Effect of antisymmetric C–H stretching excitation on the dynamics of O(1D) + CH4 → OH + CH3

Abstract

The effect of antisymmetric C–H stretching excitation of CH4 on the dynamics and reactivity of the O(1D) + CH4 → OH + CD3 reaction at the collision energy of 6.10 kcal/mol has been investigated using the crossed-beam and time-sliced velocity map imaging techniques. The antisymmetric C–H stretching mode excited CH4 molecule was prepared by direct infrared excitation. From the measured images of the CH3 products with the infrared laser on and off, the product translational energy and angular distributions were derived for both the ground and vibrationally excited reactions. Experimental results show that the vibrational energy of the antisymmetric stretching excited CH4 reagent is channeled exclusively into the vibrational energy of the OH co-products and, hence, the OH products from the excited-state reaction are about one vibrational quantum hotter than those from the ground-state reaction, and the product angular distributions are barely affected by the vibrational excitation of the CH4 reagent.
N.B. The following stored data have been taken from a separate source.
(* ===== verification/PhaseSpec.v ===== *)
(** * The phase machine

    The phases a handler can lead a plan to from the phase it is in, whatever the
    API server answers; what completion of an operation requires; which errors
    are plan errors. *)
From S2P Require Import Prelude Monad GoString GoTime Types Planner Recovery Cluster Restore.
From S2P Require Import World ExecutionUtils Execution Dispatch Handlers Timer Worker StateFrame.
From Stdlib Require Import Lia.

Local Open Scope Z_scope.

(** The edges of the machine. *)
Definition phase_edge (p q : PlanPhase) : bool :=
  bool_decide (p = q) ||
  match p, q with
  | PhaseActive, (PhaseHibernating | PhaseWakingUp | PhaseSuspended) => true
  | PhaseHibernating, (PhaseHibernated | PhaseError | PhaseSuspended) => true
  | PhaseHibernated, (PhaseWakingUp | PhaseHibernating | PhaseSuspended) => true
  | PhaseWakingUp, (PhaseActive | PhaseError | PhaseSuspended) => true
  | PhaseSuspended, (PhaseActive | PhaseHibernating | PhaseHibernated | PhaseWakingUp) => true
  | PhaseError, (PhaseHibernating | PhaseWakingUp | PhaseSuspended) => true
  | (PhaseUnset | PhasePending | PhaseOther _), PhaseSuspended => true
  | _, _ => false
  end.

Definition at_phase {HK : KubeApi} (p : PlanPhase) : World -> Prop := holds (fun s => st_Phase s = p).

(** Whether the operation is over, by the execution statuses. *)
Definition complete {HK : KubeApi} (w : World) : Prop := IsOperationComplete (w_plan w) = true.

(** ** Errors *)

Definition errs {S E A} (X : E -> Prop) (m : ST S E A) : Prop :=
  forall s, match (m s).1 with Err e => X e | _ => True end.

Section errs.
Context {S E : Type} (X : E -> Prop).

Lemma errs_bind {A B} (m : ST S E A) (k : A -> ST S E B) :
  errs X m -> (forall a, errs X (k a)) -> errs X (st_bind m k).
Proof.
  intros Hm Hk s. specialize (Hm s). unfold st_bind. destruct (m s) as [ [a|e| |] s']; try done.
  apply Hk.
Qed.

Lemma errs_try {E' A} (m : ST S E' A) : errs X (st_try m).
Proof. intros s. unfold st_try. by destruct (m s) as [ [a|e| |] s']. Qed.

Lemma errs_wrap {E' A} (f : E' -> E) (m : ST S E' A) : (forall e, X (f e)) -> errs X (st_wrap f m).
Proof. intros H s. unfold st_wrap. destruct (m s) as [ [a|e| |] s']; try done. apply H. Qed.

Lemma errs_throw {A} (e : E) : X e -> errs X (st_throw (S:=S) (A:=A) e).
Proof. by intros H s. Qed.
End errs.

Lemma errs_Send {HK : KubeApi} {E} (X : E -> Prop) pre m post : errs X (Send pre m post).
Proof. intros w. unfold Send, st_bind, st_get. by destruct (m _ _). Qed.

Ltac errs_step :=
  lazymatch goal with
  | |- forall _, _ => intros
  | |- errs _ (st_bind _ _) => apply errs_bind
  | |- errs _ (st_try _) => apply errs_try
  | |- errs _ (st_wrap _ _) => apply errs_wrap; by intros
  | |- errs _ (st_throw _) => apply errs_throw; reflexivity
  | |- errs _ (Send _ _ _) => apply errs_Send
  | |- errs _ (st_ret _) => by intros ?
  | |- errs _ st_panic => by intros ?
  | |- errs _ st_get => by intros ?
  | |- errs _ (st_gets _) => by intros ?
  | |- errs _ (st_modify _) => by intros ?
  | |- errs _ (match ?x with _ => _ end) => destruct x eqn:?
  | |- errs _ _ => match goal with H : _ |- _ => simple apply H end
  end.
Ltac errs := repeat errs_step.

Lemma errs_observe {HK : KubeApi} {E} (X : E -> Prop) jobs : errs X (updateExecutionStatuses jobs).
Proof.
  assert (forall plan exec, errs X (observe_target plan jobs exec)) as Ht.
  { unfold observe_target, observe_job, observe_missing, getTerminationMessageFromPod,
      trackConsecutiveJobMiss, resetConsecutiveJobMiss. errs. }
  assert (forall plan execs, errs X (observe_all plan jobs execs)) as Ha.
  { intros plan execs. induction execs; cbn [observe_all]; errs. }
  unfold updateExecutionStatuses, get_effective, modify_effective. errs.
Qed.

(** ** Triples of the transitions *)

Section transitions.
Context {HK : KubeApi} {HKL : KubeLaws} {HI : ExecutorInfra} {HJ : JSON} {HV : Validator}.

Lemma phase_ignores_executions p : forall s l, st_Phase s = p -> st_Phase (set_st_Executions l s) = p.
Proof. done. Qed.
Lemma phase_ignores_index p : forall s i, st_Phase s = p -> st_Phase (set_st_CurrentStageIndex i s) = p.
Proof. done. Qed.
The reactivity was found to be suppressed by the antisymmetric stretching excitation of CH4 for all observed CH3 vibrational states. The degree of suppression is different for different CH3 vibrational states: the suppression is about 40%–60% for the ground state and the umbrella mode excited CH3 products, while for the CH3 products with one quantum symmetric stretching mode excitation, the suppression is much less pronounced. In consequence, the vibrational state distribution of the CH3 product from the excited-state reaction is considerably different from that of the ground-state reaction.